Maggie Butler, the director of DSS, said DSS notifies CLRE if a student has a housing accommodation before CLRE staff determine the room assignment and update the student directly. 

“DSS reviews student-provided documentation to confirm the existence of a disability and related need for accommodations,” she said. “DSS also meets with the student to gather more information and further discuss possible accommodations.”

Butler declined to say how officials handle roommate conflicts involving DSS accommodations.

Nearly 4,500 students have signed a petition calling on officials to fire School of Business professor Marie Matta after junior Liza Malinsky posted a video documenting Matta refusing to allow her service dog Charlie in the classroom without paperwork after DSS officials told her she did not need any.  

Kacmarcik said she never felt comfortable speaking publicly about her experience until she saw Malinsky’s post about her story. She said after three years, she is still struggling to overcome her experience. 

“Definitely a notable, markedly different situation, but it still brought those same emotions,” she said of Malinsky’s situation. “And I don’t want anyone to ever be discriminated against based on their disability because I know how it felt like, what it feels like, especially when service animals are involved because oftentimes they are the physical manifestations of your disabilities.” 

Madison Jennings – a senior and the president of the Disabled Students Collective, an organization that offers a safe space for disabled students on campus – said she has struggled with her own accommodations for her chronic illness. Jennings said the University grants her extended deadlines and excused absences, but she often needs to explain personal medical information to professors who do not understand her accommodations.

“As a chronically ill person, I have found that a lot of professors don’t know what that means,” she said. “And so I have to go into detail when I really shouldn’t have to about how that affects me physically, mentally and emotionally and the barriers that that presents to my academic success.”

She said DSC is advocating to implement a University-wide faculty training about accommodations and how to make courses more accessible, noting professors are not required to complete any accessibility training. Butler, the director of DSS, said the University provides training for faculty and staff on accommodations but declined to say whether the training is mandatory.

Jennings said the organization met with Kimberly Gross, the vice dean of programs and operations for the Columbian College of Arts and Sciences, and Rachel Riedner, the associate dean of undergraduate studies in CCAS, to discuss how to make professors more aware about accessibility and DSS accommodations.

Jennings said some students have told DSC members that their graduations have been delayed because of struggles to complete general education requirements in math and economics because professors have failed to combine visual and audio instruction.  

Butler declined to say how officials are addressing concerns about math and economics professors failing to understand DSS accommodations.

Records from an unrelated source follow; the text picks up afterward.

Variable stored_as : pyval -> pyval.
Variables private_key certificate : Type.
Variable generate_private_key : N -> N -> N -> private_key.
Variable sign : certificate_fields -> private_key -> certificate.
Variable fingerprint_sha256 : certificate -> list byte.
Variable public_bytes : certificate -> list byte.
Variable private_bytes : private_key -> list byte.

Local Abbreviation generate_selfsigned :=
  (generate_selfsigned stored_as private_key certificate generate_private_key
     sign fingerprint_sha256 public_bytes private_bytes).

(** With both files in place the call changes nothing and returns [None]. *)
Lemma generate_selfsigned_existing (d : draw) (w : world)
    (cert_path key_path : pystr) :
  config_get w (key "config.cluster.tls-cert-path") = PyStr cert_path ->
  config_get w (key "config.cluster.tls-key-path") = PyStr key_path ->
  path_exists w cert_path = true ->
  path_exists w key_path = true ->
  generate_selfsigned d w = (Return PyNone, w).
Proof.
  intros Hc Hk Ec Ek. unfold ClusterTls.generate_selfsigned.
  rewrite Hc, Hk. cbn [Path bind]. now rewrite Ec, Ek.
Qed.

(** A call that returns had text for both paths. *)
Lemma generate_selfsigned_paths (d : draw) (w : world) (v : pyval) :
  fst (generate_selfsigned d w) = Return v ->
  exists cert_path key_path,
    config_get w (key "config.cluster.tls-cert-path") = PyStr cert_path
    /\ config_get w (key "config.cluster.tls-key-path") = PyStr key_path.
Proof.
  unfold ClusterTls.generate_selfsigned. intros H.
  destruct (config_get w (key "config.cluster.tls-cert-path")); try discriminate.
  destruct (config_get w (key "config.cluster.tls-key-path")); try discriminate.
  eauto.
Qed.

Lemma config_get_after_fingerprint (w : world) (v : pyval) (k : pystr) :
  k <> str "fingerprint" ->
  config_get (config_set stored_as [(key "config.cluster.fingerprint", v)] w)
    ([str "config"; str "cluster"] ++ [k])
  = config_get w ([str "config"; str "cluster"] ++ [k]).
Proof.
  intros Hk. unfold config_get, config_set. cbn [config fold_left fst snd].
  change (key "config.cluster.fingerprint")
    with ([str "config"; str "cluster"] ++ [str "fingerprint"]).
  now apply tree_get_set_sibling.
Qed.

(** What a generating call leaves in the configuration. *)
Lemma generate_selfsigned_records (d : draw) (w : world)
    (cert_path key_path : pystr) :
  config_get w (key "config.cluster.tls-cert-path") = PyStr cert_path ->
  config_get w (key "config.cluster.tls-key-path") = PyStr key_path ->
  path_exists w cert_path && path_exists w key_path = false ->
  exists cert,
    config_get (snd (generate_selfsigned d w)) (key "config.cluster.fingerprint")
    = stored_as (PyStr (Codec.hex (fingerprint_sha256 cert))).
Proof.
  intros Hc Hk Hex. unfold ClusterTls.generate_selfsigned.
  rewrite Hc, Hk. cbn [Path bind]. rewrite Hex. cbn [snd].
  eexists. unfold config_get, write_bytes, config_set.
  cbn [config fold_left fst snd]. apply tree_get_set.
Qed.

Christine Yared, a freshman majoring in political science, said she handles an emotional support animal and receives accommodations including extensions for assignments. She said a DSS staff member denied her housing accommodation request for next year, which left her feeling invalidated.

She said the DSS representative arrived 30 minutes late to her appointment and failed to contact Yared’s health care provider for permission to offer accommodations prior to their decision to deny her request.

“An accommodation is not an advantage,” she said. “It is just putting them on equal playing field with everyone else, and most accommodations are not that much to ask for. And so sometimes I feel like the barrier to get accommodations is too high, and that means that a lot of people who need accommodations just don’t get them or don’t even try and pursue them.”